Pourquoi le Maroc refuse encore, trois jours après le séisme survenu dans la nuit du 8 au 9 septembre au sud de Marrakech, de solliciter l’aide de certains pays, dont la France et la Suisse? La réponse tient en deux mots: souveraineté et raison d’État.
Démontrer l’efficacité de l’administration
Souveraineté, parce que le royaume veut, à l’évidence, d’abord démontrer à sa population que son administration et son armée fonctionnent, et qu’elles peuvent subvenir dans l’urgence aux besoins des sinistrés.
Raison d’État, parce que l’aide humanitaire n’est jamais neutre. Elle constitue, de façon naturelle, une forme d’ingérence dans les affaires du pays meurtri. Elle oblige celui-ci, peu ou prou, à mettre son administration au service des organisations humanitaires étrangères pressées d’intervenir.
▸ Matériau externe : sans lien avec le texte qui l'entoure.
(* ===== verification/Session.v ===== *)
(** * Block exchange sessions: [crates/ipfrs-transport/src/session.rs]

    A session groups block requests, counts what arrives and announces its completion.  Its
    methods take [&self] and keep their state behind locks; the lock on the statistics is not
    reentrant, so a method that asks for it while it holds it waits for itself for ever.
    [Deadlock] is that outcome, and [stats_held] the lock.  Events go to a channel, kept here
    as the list of what was sent; the instants are arguments.  The floating-point [progress]
    and [throughput] are not modelled. *)

From Stdlib Require Import ZArith Lia List.
From stdpp Require Import base tactics numbers list gmap sets strings.
From S2P Require Import Prelude Collections Cid WantList.

#[local] Open Scope Z_scope.

Abbreviation SessionId := Z.

Inductive SessionError : Type :=
| NotFound (id : SessionId)
| AlreadyExists (id : SessionId)
| Closed (id : SessionId)
| BlockNotInSession
| Timeout.

(** How a method ends when it does not return [Ok]. *)
Inductive Exit : Type := Fails (e : SessionError) | Deadlock.

Inductive SessionState : Type := Active | Paused | Completing | Completed | Cancelled.
#[global] Instance SessionState_eq_dec : EqDecision SessionState.
Proof. solve_decision. Defined.

Record SessionConfig : Type := mkSessionConfig {
  timeout : Z;
  default_priority : Priority;
  max_concurrent_blocks : nat;
  progress_notifications : bool;
}.
Definition SessionConfig_default : SessionConfig := mkSessionConfig (secs 300) Normal 100 true.

Record SessionStats : Type := mkSessionStats {
  total_blocks : nat;
  blocks_received : nat;
  blocks_failed : nat;
  bytes_transferred : Z;
  started_at : option Z;
  completed_at : option Z;
  avg_block_time : option Z;
}.

Definition is_complete (st : SessionStats) : bool :=
  Nat.leb (total_blocks st) (blocks_received st + blocks_failed st).

(** Updates of one field or two. *)
Definition stats_add (st : SessionStats) : SessionStats :=
  mkSessionStats (total_blocks st + 1) (blocks_received st) (blocks_failed st) (bytes_transferred st)
    (started_at st) (completed_at st) (avg_block_time st).
Definition stats_receive (st : SessionStats) (size fetch_time : Z) : SessionStats :=
  mkSessionStats (total_blocks st) (blocks_received st + 1) (blocks_failed st)
    (bytes_transferred st + size) (started_at st) (completed_at st)
    (Some match avg_block_time st with Some avg => (avg + fetch_time) / 2 | None => fetch_time end).
Definition stats_fail (st : SessionStats) : SessionStats :=
  mkSessionStats (total_blocks st) (blocks_received st) (blocks_failed st + 1) (bytes_transferred st)
    (started_at st) (completed_at st) (avg_block_time st).
Definition stats_complete (st : SessionStats) (now : Z) : SessionStats :=
  mkSessionStats (total_blocks st) (blocks_received st) (blocks_failed st) (bytes_transferred st)
    (started_at st) (Some now) (avg_block_time st).

Section session.
Context `{CidCrate}.

Record BlockRequest : Type := mkBlockRequest {
  br_cid : Cid;
  br_priority : Priority;
  br_requested_at : Z;
  br_completed_at : option Z;
  br_size : option Z;
}.

Inductive SessionEvent : Type :=
| EvStarted (id : SessionId)
| EvBlockReceived (id : SessionId) (cid : Cid) (size : Z)
| EvBlockFailed (id : SessionId) (cid : Cid) (error : string)
| EvProgress (id : SessionId) (stats : SessionStats)
| EvCompleted (id : SessionId) (stats : SessionStats)
| EvCancelled (id : SessionId).

(** [has_tx] says whether the session has the sending end of a channel. *)
Record Session : Type := mkSession {
  id : SessionId;
  config : SessionConfig;
  state : SessionState;
  blocks : gmap Cid BlockRequest;
  stats : SessionStats;
  stats_held : bool;
  has_tx : bool;
  sent : list SessionEvent;
}.

Definition send (ev : SessionEvent) (s : Session) : Session :=
  mkSession (id s) (config s) (state s) (blocks s) (stats s) (stats_held s) (has_tx s)
    (if has_tx s then sent s ++ [ev] else sent s).
Definition set_state (st : SessionState) (s : Session) : Session :=
  mkSession (id s) (config s) st (blocks s) (stats s) (stats_held s) (has_tx s) (sent s).
Definition set_blocks (b : gmap Cid BlockRequest) (s : Session) : Session :=
  mkSession (id s) (config s) (state s) b (stats s) (stats_held s) (has_tx s) (sent s).
Definition set_stats (st : SessionStats) (s : Session) : Session :=
  mkSession (id s) (config s) (state s) (blocks s) st (stats_held s) (has_tx s) (sent s).
Definition set_held (h : bool) (s : Session) : Session :=
  mkSession (id s) (config s) (state s) (blocks s) (stats s) h (has_tx s) (sent s).

Definition Session_new (now : Z) (i : SessionId) (cfg : SessionConfig) (tx : bool) : Session :=
  send (EvStarted i)
    (mkSession i cfg Active ∅ (mkSessionStats 0 0 0 0 (Some now) None None) false tx []).

(** The lock on the statistics: acquiring it while it is held blocks for ever. *)
Definition lock_stats : stateful Session Exit unit :=
  λ s, if stats_held s then (Err Deadlock, s) else (Ok tt, set_held true s).
Definition unlock_stats : stateful Session Exit unit := modifies (set_held false).
(** [self.stats.read().clone()]. *)
Definition read_stats : stateful Session Exit SessionStats :=
  do! _ := lock_stats in
  do! st := reads (λ s, Ok (stats s)) in
  do! _ := unlock_stats in
  lift (Ok st).

Definition transition_state (new_state : SessionState) : stateful Session Exit unit :=
  do! _ := modifies (set_state new_state) in
  do! tx := reads (λ s, Ok (has_tx s)) in
  if decide (new_state = Completed) then
    if (tx : bool) then
      do! st := read_stats in
      modifies (λ s, send (EvCompleted (id s) st) s)
    else lift (Ok tt)
  else lift (Ok tt).

Definition add_block (now : Z) (cid : Cid) (priority : option Priority) : stateful Session Exit unit :=
  λ s : Session,
  (if decide (state s = Active) then
     let priority := default (default_priority (config s)) priority in
     let request := mkBlockRequest cid priority now None None in
     do! _ := modifies (λ s, set_blocks (<[cid := request]> (blocks s)) s) in
     do! _ := lock_stats in
     do! _ := modifies (λ s, set_stats (stats_add (stats s)) s) in
     unlock_stats
   else lift (Err (Fails (Closed (id s))))) s.

Fixpoint add_blocks (now : Z) (cids : list Cid) (priority : option Priority) :
    stateful Session Exit unit :=
  match cids with
  | [] => lift (Ok tt)
  | cid :: cids' => do! _ := add_block now cid priority in add_blocks now cids' priority
  end.

(** [completed], [now]: the clock when the block is marked and when the session is. *)
Definition mark_received (completed now : Z) (cid : Cid) (size : Z) : stateful Session Exit unit :=
  do! block := reads (λ s, ok_or (blocks s !! cid) (Fails BlockNotInSession)) in
  let block := mkBlockRequest (br_cid block) (br_priority block) (br_requested_at block)
                 (Some completed) (Some size) in
  do! _ := modifies (λ s, set_blocks (<[cid := block]> (blocks s)) s) in
  do! _ := lock_stats in
  do! _ := modifies (λ s, set_stats (stats_receive (stats s) size (completed - br_requested_at block)) s) in
  do! should_complete :=
    reads (λ s, Ok (is_complete (stats s) && bool_decide (state s = Active))) in
  do! _ := (if (should_complete : bool)
            then modifies (λ s, set_stats (stats_complete (stats s) now) s)
            else lift (Ok tt)) in
  do! _ := unlock_stats in
  do! _ := (if (should_complete : bool) then transition_state Completed else lift (Ok tt)) in
  do! _ := modifies (λ s, send (EvBlockReceived (id s) cid size) s) in
  do! progress := reads (λ s, Ok (has_tx s && progress_notifications (config s))) in
  if (progress : bool) then
    do! st := read_stats in modifies (λ s, send (EvProgress (id s) st) s)
  else lift (Ok tt).

(** Here the state changes before the lock on the statistics is released. *)
Definition mark_failed (now : Z) (cid : Cid) (error : string) : stateful Session Exit unit :=
  do! _ := reads (λ s, ok_or (blocks s !! cid) (Fails BlockNotInSession)) in
  do! _ := lock_stats in
  do! _ := modifies (λ s, set_stats (stats_fail (stats s)) s) in
  do! completes := reads (λ s, Ok (is_complete (stats s) && bool_decide (state s = Active))) in
  do! _ := (if (completes : bool) then
              do! _ := modifies (λ s, set_stats (stats_complete (stats s) now) s) in
              transition_state Completed
            else lift (Ok tt)) in
  do! _ := unlock_stats in
  modifies (λ s, send (EvBlockFailed (id s) cid error) s).

Definition pause : stateful Session Exit unit := transition_state Paused.
Definition resume : stateful Session Exit unit := transition_state Active.
Definition cancel : stateful Session Exit unit :=
  do! _ := transition_state Cancelled in
  modifies (λ s, send (EvCancelled (id s)) s).

Definition pending_blocks `{!HashIter Cid} (s : Session) : list Cid :=
  (filter (λ p, br_completed_at p.2 = None) (hash_iter (blocks s))).*1.

(** [observed]: the states the watch channel yields while waiting, before its sender goes. *)
Fixpoint wait_loop (observed : list SessionState) : stateful Session Exit SessionStats :=
  match observed with
  | [] => λ s, (Err (Fails (Closed (id s))), s)
  | st :: observed' =>
    if decide (st = Completed ∨ st = Cancelled) then read_stats else wait_loop observed'
  end.
Definition wait_completion (observed : list SessionState) : stateful Session Exit SessionStats :=
  do! st := reads (λ s, Ok (state s)) in
  if decide (st = Completed ∨ st = Cancelled) then read_stats else wait_loop observed.

(** ** The manager

    Sessions are shared objects ([Arc<Session>]): [objects] holds every session created,
    [sessions] the ids the manager still lists. *)
Record SessionManager : Type := mkSessionManager {
  objects : gmap SessionId Session;
  sessions : gset SessionId;
  next_session_id : SessionId;
}.

Definition SessionManager_new : SessionManager := mkSessionManager ∅ ∅ 1.

Definition create_session (now : Z) (cfg : SessionConfig) (m : SessionManager) :
    SessionId * SessionManager :=
  let session_id := next_session_id m in
  (session_id,
   mkSessionManager (<[session_id := Session_new now session_id cfg true]> (objects m))
     ({[session_id]} ∪ sessions m) (session_id + 1)).

Definition get_session (i : SessionId) (m : SessionManager) : option Session :=
  if decide (i ∈ sessions m) then objects m !! i else None.

Definition remove_session (i : SessionId) (m : SessionManager) : option Session * SessionManager :=
  (get_session i m, mkSessionManager (objects m) (sessions m ∖ {[i]}) (next_session_id m)).

(** A call of a session's method through a shared reference, kept or not by the manager. *)
Definition on_session {A} (i : SessionId) (f : stateful Session Exit A) (m : SessionManager) :
    SessionManager :=
  match objects m !! i with
  | Some s => mkSessionManager (<[i := (f s).2]> (objects m)) (sessions m) (next_session_id m)
  | None => m
  end.

Definition session_in (P : SessionState → Prop) `{∀ st, Decision (P st)} (m : SessionManager)
    (i : SessionId) : bool :=
  match get_session i m with Some s => bool_decide (P (state s)) | None => false end.

Definition active_sessions (m : SessionManager) : gset SessionId :=
  filter (λ i, session_in (λ st, st = Active) m i = true) (sessions m).

Definition cleanup_completed (m : SessionManager) : nat * SessionManager :=
  let to_remove :=
    filter (λ i, session_in (λ st, st = Completed ∨ st = Cancelled) m i = true) (sessions m) in
  (size to_remove, mkSessionManager (objects m) (sessions m ∖ to_remove) (next_session_id m)).
End session.
Lemma one_visit (X : gset Cid) c seen c' (x : Z) : c ∉ seen → c ∈ X →
  x + one (c' = c) + one (c' ∈ X ∖ ({[c]} ∪ seen)) = x + one (c' ∈ X ∖ seen).
Proof.
  intros Hc HX. unfold one. destruct (decide (c' = c)) as [->|Hne].
  - rewrite decide_False, decide_True by set_solver. lia.
  - destruct (decide (c' ∈ X ∖ ({[c]} ∪ seen))); [rewrite decide_True|rewrite decide_False];
      set_solver by lia.
Qed.

(** The inner loop adds each link not seen before, once. *)
Lemma pin_links_spec now root links seen n tp m seen' n' tp' m' :
  pin_links now root links seen n tp m = (seen', n', tp', m') →
  counts_ok m → (∀ c, c ∈ links → c ∉ seen → refs m c < 2 ^ 32 - 1) →
  seen' = seen ∪ list_to_set links
  ∧ (n' + size seen = n + size seen')%nat
  ∧ (length tp' + size seen = length tp + size seen')%nat
  ∧ (∀ c, c ∈ tp' ↔ c ∈ tp ∨ c ∈ links ∧ c ∉ seen)
  ∧ counts_ok m'
  ∧ (∀ c, refs m' c = refs m c + one (c ∈ seen' ∖ seen)).
Proof.
  revert seen n tp m. induction links as [|c links IH]; intros seen n tp m Hrun Hok Hroom; simpl in Hrun.
  - injection Hrun as <- <- <- <-. split_and!; [set_solver|lia|lia|set_solver|done|].
    intros c. unfold one. rewrite decide_False by set_solver. lia.
  - destruct (decide (c ∈ seen)) as [Hc|Hc].
    + apply IH in Hrun as (-> & Hn & Ht & Htp & Hi & Hr); [|done|set_solver].
      assert (seen ∪ list_to_set (c :: links) = seen ∪ list_to_set links) as ->.
      { rewrite list_to_set_cons, (union_comm_L {[c]}), union_assoc_L.
        clear -Hc. apply set_eq. intros x. rewrite !elem_of_union, elem_of_singleton. naive_solver. }
      split_and!; try done. intros c'. rewrite Htp, elem_of_cons. naive_solver.
    + destruct (pin_indirect_refs now c root m) as [Hok1 Hr1]; [done|by apply Hroom; [left|]|].
      apply IH in Hrun as (-> & Hn & Ht & Htp & Hi & Hr); [|done|].
      2:{ intros c' Hin Hns. rewrite Hr1. unfold one. rewrite decide_False by set_solver.
          assert (refs m c' < 2 ^ 32 - 1) by (apply Hroom; [by right|clear -Hns; set_solver]). lia. }
      rewrite length_app in Ht. simpl in Ht.
      rewrite size_union, size_singleton in Hn, Ht by set_solver.
      assert ({[c]} ∪ seen ∪ list_to_set links = seen ∪ list_to_set (c :: links)) as Heq
        by (rewrite list_to_set_cons, (union_comm_L {[c]}); by rewrite union_assoc_L).
      rewrite Heq in *. split_and!; [done|lia|lia| |done|].
      * intros c'. rewrite Htp, elem_of_app, list_elem_of_singleton, elem_of_cons.
        rewrite elem_of_union, elem_of_singleton. clear -Hc. destruct (decide (c' = c)); naive_solver.
      * intros c'. rewrite Hr, Hr1. apply one_visit; [done|]. rewrite <- Heq. set_solver.
Qed.

(** A finite graph the resolver knows: every link leads to a vertex of the graph. *)
Context (G : gmap Cid (list Cid)).
Definition edge c c' : Prop := ∃ l, G !! c = Some l ∧ c' ∈ l.
Context (Hres : ∀ c l, G !! c = Some l → link_resolver c = Ok l).
Context (Hclosed : ∀ c c', edge c c' → c' ∈ dom G).

Lemma reach_dom root c : root ∈ dom G → rtc edge root c → c ∈ dom G.
Proof. intros Hroot Hc. apply rtc_inv_r in Hc as [<-|(x & _ & He)]; eauto. Qed.

Lemma closed_exact root (K : gset Cid) : root ∈ K → (∀ c, c ∈ K → rtc edge root c) →
  (∀ c c', c ∈ K → edge c c' → c' ∈ K) → ∀ c, c ∈ K ↔ rtc edge root c.
Proof. intros Hroot Hr Hcl c. split; [by apply Hr|]. apply (rtc_ind_r (λ c, c ∈ K) root); eauto. Qed.

Lemma pin_loop_spec fuel now root tp seen n m :
  root ∈ dom G → root ∈ seen → (∀ c, c ∈ tp → c ∈ seen) → (∀ c, c ∈ seen → rtc edge root c) →
  (∀ c c', c ∈ seen → edge c c' → c ∈ tp ∨ c' ∈ seen) →
  (size (dom G) + length tp ≤ fuel + size seen)%nat →
  counts_ok m → (∀ c, rtc edge root c → c ∉ seen → refs m c < 2 ^ 32 - 1) →
  ∃ K n' m', pin_loop link_resolver fuel now root tp seen n m = (Ok n', m')
    ∧ (n' + size seen = n + size K)%nat ∧ (∀ c, c ∈ K ↔ rtc edge root c)
    ∧ counts_ok m' ∧ ∀ c, refs m' c = refs m c + one (c ∈ K ∖ seen).
Proof.
  intros Hroot Hrs. revert tp seen n m Hrs.
  induction fuel as [|fuel IH]; intros tp seen n m Hrs Htp Hreach Hcl Hf Hok Hroom;
    destruct (frontier_cases tp) as [->|(c & f & -> & Hlast & Hrl)]; simpl.
  1, 3: exists seen, n, m; split_and!; [done|lia| |done|];
    [apply closed_exact; [done..|]; intros c c' Hc He; destruct (Hcl c c' Hc He); set_solver
    |intros c; unfold one; rewrite decide_False by set_solver; lia].
  { assert (size seen ≤ size (dom G))%nat as Hle.
    { apply subseteq_size. intros x Hx. eapply reach_dom; eauto. }
    rewrite length_app in Hf. simpl in Hf. lia. }
  rewrite Hlast, Hrl. assert (c ∈ seen) as Hc by (apply Htp; set_solver).
  assert (is_Some (G !! c)) as [l Hl] by (apply elem_of_dom; eapply reach_dom; eauto).
  rewrite (Hres c l Hl), st_bind_lift.
  destruct (pin_links now root l seen n f m) as [[[seen1 n1] tp1] m1] eqn:Hrun.
  assert (∀ x, x ∈ l → rtc edge root x) as Hlr.
  { intros x Hx. eapply rtc_r; [by apply Hreach|]. by exists l. }
  apply pin_links_spec in Hrun as (-> & Hn & Ht & Htp1 & Hok1 & Hr1); [|done|by eauto].
  edestruct (IH tp1 (seen ∪ list_to_set l) n1 m1) as (K & n' & m' & Hrun & Hn' & HK & Hok' & Hr').
  - set_solver.
  - intros x [Hx|Hx]%Htp1; [|set_solver]. apply elem_of_union_l, Htp. set_solver.
  - intros x [Hx|Hx%elem_of_list_to_set]%elem_of_union; eauto.
  - intros x y [Hx|Hx%elem_of_list_to_set]%elem_of_union He.
    + destruct (Hcl x y Hx He) as [[Hxf| ->%list_elem_of_singleton]%elem_of_app|]; [|right|set_solver].
      * left. apply Htp1. by left.
      * destruct He as (l' & Hl' & Hy). rewrite Hl in Hl'. injection Hl' as <-. set_solver.
    + destruct (decide (x ∈ seen)) as [Hxs|Hxs]; [|left; apply Htp1; by right].
      destruct (Hcl x y Hxs He) as [[Hxf| ->%list_elem_of_singleton]%elem_of_app|]; [|right|set_solver].
      * left. apply Htp1. by left.
      * destruct He as (l' & Hl' & Hy). rewrite Hl in Hl'. injection Hl' as <-. set_solver.
  - rewrite length_app in Hf. simpl in Hf. lia.
  - done.
  - intros x Hx Hns. rewrite Hr1. unfold one. rewrite decide_False by set_solver.
    assert (refs m x < 2 ^ 32 - 1) by (apply Hroom; [done|clear -Hns; set_solver]). lia.
  - exists K, n', m'. split_and!; [done|lia|done|done|]. intros x. rewrite Hr', Hr1. unfold one.
    assert (seen ∪ list_to_set l ⊆ K) as Hsub.
    { intros y [Hy|Hy%elem_of_list_to_set]%elem_of_union; apply HK; eauto. }
    repeat destruct (decide _); try lia; set_solver.
Qed.

(** Removing one reference from every vertex not visited yet. *)
Definition released m c (K : gset Cid) : Z := Z.max 0 (refs m c - one (c ∈ K)).
Definition last_refs m (K : gset Cid) : nat := size (filter (λ c, refs m c = 1) K).

Lemma released_visit m m1 (K seen : gset Cid) c :
  counts_ok m → (∀ c', refs m1 c' = Z.max 0 (refs m c' - one (c' = c))) → c ∈ K → c ∉ seen →
  (∀ c', released m1 c' (K ∖ ({[c]} ∪ seen)) = released m c' (K ∖ seen))
  ∧ last_refs m (K ∖ seen) =
      ((if decide (refs m c = 1%Z) then 1 else 0) + last_refs m1 (K ∖ ({[c]} ∪ seen)))%nat.
Proof.
  intros Hok Hr HK Hc. split.
  - intros c'. pose proof (refs_range m c' Hok). unfold released. rewrite Hr.
    pose proof (one_visit K c seen c' 0 Hc HK). pose proof (one_nonneg (c' = c)).
    pose proof (one_nonneg (c' ∈ K ∖ ({[c]} ∪ seen))). lia.
  - assert (K ∖ seen = {[c]} ∪ (K ∖ ({[c]} ∪ seen))) as ->.
    { apply set_eq. intros x. destruct (decide (x = c)); set_solver. }
    unfold last_refs. rewrite (filter_union_L (C := gset Cid) _ {[c]}).
    assert (filter (λ x, refs m x = 1) (K ∖ ({[c]} ∪ seen))
            = filter (λ x, refs m1 x = 1) (K ∖ ({[c]} ∪ seen))) as ->.
    { apply set_eq. intros x. rewrite !elem_of_filter, Hr. unfold one.
      pose proof (refs_range m x Hok). case_decide; [set_solver|].
      assert (Z.max 0 (refs m x - 0) = refs m x) as -> by lia. done. }
    assert (filter (λ x, refs m x = 1) {[c]} = if decide (refs m c = 1) then {[c]} else ∅ :> gset Cid) as ->
      by (case_decide; apply set_eq; intros x; rewrite elem_of_filter; set_solver).
    case_decide as H1; [|by rewrite union_empty_l_L].
    rewrite size_union; [by rewrite size_singleton|].
    clear. apply disjoint_singleton_l. rewrite elem_of_filter. set_solver.
Qed.

Lemma released_none m (K : gset Cid) :
  counts_ok m → last_refs m (K ∖ K) = 0%nat ∧ ∀ c, released m c (K ∖ K) = refs m c.
Proof.
  intros Hok. rewrite difference_diag_L. split.
  - unfold last_refs. apply size_empty_iff. intros x. rewrite elem_of_filter. set_solver.
  - intros c. pose proof (refs_range m c Hok). unfold released, one.
    rewrite decide_False by set_solver. lia.
Qed.

Lemma unpin_loop_spec fuel root tp seen n m :
  root ∈ dom G → root ∈ seen ∨ root ∈ tp → (∀ c, c ∈ tp ∨ c ∈ seen → rtc edge root c) →
  (∀ c c', c ∈ seen → edge c c' → c' ∈ seen ∨ c' ∈ tp) →
  (length tp + todo length G seen ≤ fuel)%nat → counts_ok m →
  ∃ K m', unpin_loop link_resolver fuel tp seen n m = (Ok (n + last_refs m (K ∖ seen))%nat, m')
    ∧ (∀ c, c ∈ K ↔ rtc edge root c) ∧ counts_ok m' ∧ ∀ c, refs m' c = released m c (K ∖ seen).
Proof.
  intros Hroot. revert tp seen n m.
  induction fuel as [|fuel IH]; intros tp seen n m Hrs Hreach Hcl Hf Hok;
    destruct (frontier_cases tp) as [->|(c & f & -> & Hlast & Hrl)]; simpl.
  1, 3: exists seen, m; destruct (released_none m seen Hok) as [-> Hrel];
    split_and!; [by rewrite Nat.add_0_r|apply closed_exact; set_solver|done|done].
  { rewrite length_app in Hf. simpl in Hf. lia. }
  rewrite Hlast, Hrl. rewrite length_app in Hf. simpl in Hf.
  assert (rtc edge root c) as Hrc by (apply Hreach; set_solver).
  destruct (decide (c ∈ seen)) as [Hc|Hc].
  { apply IH; [set_solver|set_solver| |lia|done]. intros x y Hx He. specialize (Hcl x y Hx He). set_solver. }
  destruct (unpin_refs c m Hok) as (Hok1 & Hr1 & Hrem).
  destruct (unpin c m) as [removed m1] eqn:Hun. simpl in Hok1, Hr1, Hrem.
  assert (is_Some (G !! c)) as [l Hl] by (apply elem_of_dom; eapply reach_dom; eauto).
  rewrite (Hres c l Hl).
  edestruct (IH (f ++ l) ({[c]} ∪ seen) (if removed then S n else n) m1) as (K & m' & Hrun & HK & Hok' & Hr').
  - set_solver.
  - intros x Hx. destruct (decide (x ∈ l)) as [Hxl|Hxl].
    + eapply rtc_r; [exact Hrc|by exists l].
    + destruct (decide (x = c)) as [->|]; [done|]. apply Hreach. set_solver.
  - intros x y [->%elem_of_singleton|Hx]%elem_of_union He.
    + destruct He as (l' & Hl' & Hy). rewrite Hl in Hl'. injection Hl' as <-. set_solver.
    + specialize (Hcl x y Hx He). set_solver.
  - rewrite length_app. pose proof (todo_visit length G seen c l Hl Hc). lia.
  - done.
  - destruct (released_visit m m1 K seen c Hok Hr1) as [Hrel Hlast1]; [by apply HK|done|].
    exists K, m'. split_and!; [|done|done|by intros x; rewrite Hr', Hrel].
    rewrite Hrun, Hlast1, Hrem. do 2 f_equal. case_bool_decide; case_decide; lia || done.
Qed.

(** [pin_recursive] and [unpin_recursive] from the root. *)
Lemma pin_recursive_spec fuel now root m :
  root ∈ dom G → (size (dom G) ≤ fuel)%nat →
  counts_ok m → (∀ c, rtc edge root c → refs m c < 2 ^ 32 - 1) →
  ∃ (K : gset Cid) m', pin_recursive link_resolver fuel now root m = (Ok (size K), m')
    ∧ (∀ c, c ∈ K ↔ rtc edge root c) ∧ counts_ok m' ∧ ∀ c, refs m' c = refs m c + one (c ∈ K).
Proof.
  intros Hroot Hf Hok Hroom. unfold pin_recursive, modifies, st_bind.
  destruct (pin_with_type_refs now root Recursive None m) as [Hok1 Hr1];
    [done|by apply Hroom, rtc_refl|].
  set (m1 := pin_with_type now root Recursive None m) in *.
  destruct (pin_loop_spec fuel now root [root] {[root]} 1 m1) as (K & n & m' & Hrun & Hn & HK & Hok' & Hr').
  - done.
  - set_solver.
  - set_solver.
  - intros c ->%elem_of_singleton. apply rtc_refl.
  - set_solver.
  - rewrite size_singleton. simpl. lia.
  - done.
  - intros c Hc Hne. rewrite Hr1. unfold one. rewrite decide_False by set_solver.
    specialize (Hroom c Hc). lia.
  - rewrite size_singleton in Hn. replace n with (size K) in * by lia.
    exists K, m'. split_and!; [done..|]. intros c. rewrite Hr', Hr1.
    assert (root ∈ K) as HrK by apply HK, rtc_refl.
    pose proof (one_visit K root ∅ c (refs m c) ltac:(set_solver) HrK) as Hv.
    by rewrite union_empty_r_L, difference_empty_L in Hv.
Qed.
Que les autorités marocaines cherchent à éviter cela n’a rien de surprenant. D’autant qu’au vu du bilan actuel d’environ 2900 victimes, ce tremblement de terre, aussi catastrophique soit-il dans les villages touchés de l’Atlas, semble «gérable» d’un point de vue alimentaire, logistique et médical.
Que de nombreuses organisations humanitaires européennes s’offusquent des réticences marocaines, et qu’elles s’indignent de la priorité donnée à des pays comme le Qatar ou l’Espagne dans l’acheminement des secours, ne doit en effet pas faire oublier une réalité: une catastrophe naturelle est toujours, partout dans le monde, un événement très politique.
Face à l’ampleur des destructions et à la détresse des populations touchées, les administrations des pays sinistrés apparaissent telles qu’elles sont: capables ou incapables, corrompues ou non, efficaces ou non. Autre évidence dans le cas du Maroc, ce royaume où tout remonte au monarque, qui dit acheminement de l’aide dit liberté de déplacement pour les secours, accélération des procédures… et, parfois, émergence de foyers de contestation lorsque la colère sociale post-catastrophe remplace le chagrin et l’effroi des premiers jours. Le roi Mohammed VI, revenu en urgence de Paris où il se trouvait pour raisons médicales, a dès lors logiquement choisi de temporiser.
Les images du séisme, trois jours après
Que le Maroc, enfin, accorde ses faveurs humanitaires aux pays ayant reconnu sa souveraineté sur le Sahara occidental (comme l’Espagne depuis 2022) est enfin très normal. Rabat mène inlassablement, depuis des décennies, le combat pour cette reconnaissance. C’est en raison du Sahara occidental que les relations du royaume avec l’Algérie voisine sont aussi détestables.
Cette région, dont le Maroc contrôle 80% du territoire, délimités par une zone tampon en forme de rempart, est tout simplement existentielle pour le pays, sa monarchie et sa diplomatie. Le fait que la terre a tremblé, et entrainé l’affaissement de villages entiers dans les montagnes de l’Atlas, ne change rien à cette donnée de base du Maroc moderne.
Il est arrivé dans le passé que des États mettent en péril des populations entières en refusant l’accès aux humanitaires. On l’a vu souvent dans le cas de pays en guerre, ou de régimes dictatoriaux luttant pour leur survie politique. Il est arrivé aussi que des pays où l’État n’existe plus ou presque, comme Haïti, soient livrés pieds et poings liés aux secours internationaux.
Le Maroc est-il dans ce cas? La réponse est non. Le silence du monarque peut interroger, vu de Berne ou de Paris. Le choix des autorités marocaines peut-être commenté, ou désapprouvé. Mais c’est sur le terrain, là où tout a basculé dans le néant de l’après-séisme, que ces décisions doivent être examinées et évaluées.
Le Maroc demeure, après le choc des plaques tectoniques africaine et eurasiatique dans les entrailles de la province d’Al Haouz, un pays de plus en plus moderne, émergent, doté d’une classe moyenne capable de faire face durant l’épreuve. Se tenir prêt à l’aider est indispensable. Mais accepter que d’autres puissent le faire, si les résultats sont là et que les populations sont secourues et relèvent la tête, est tout aussi impératif.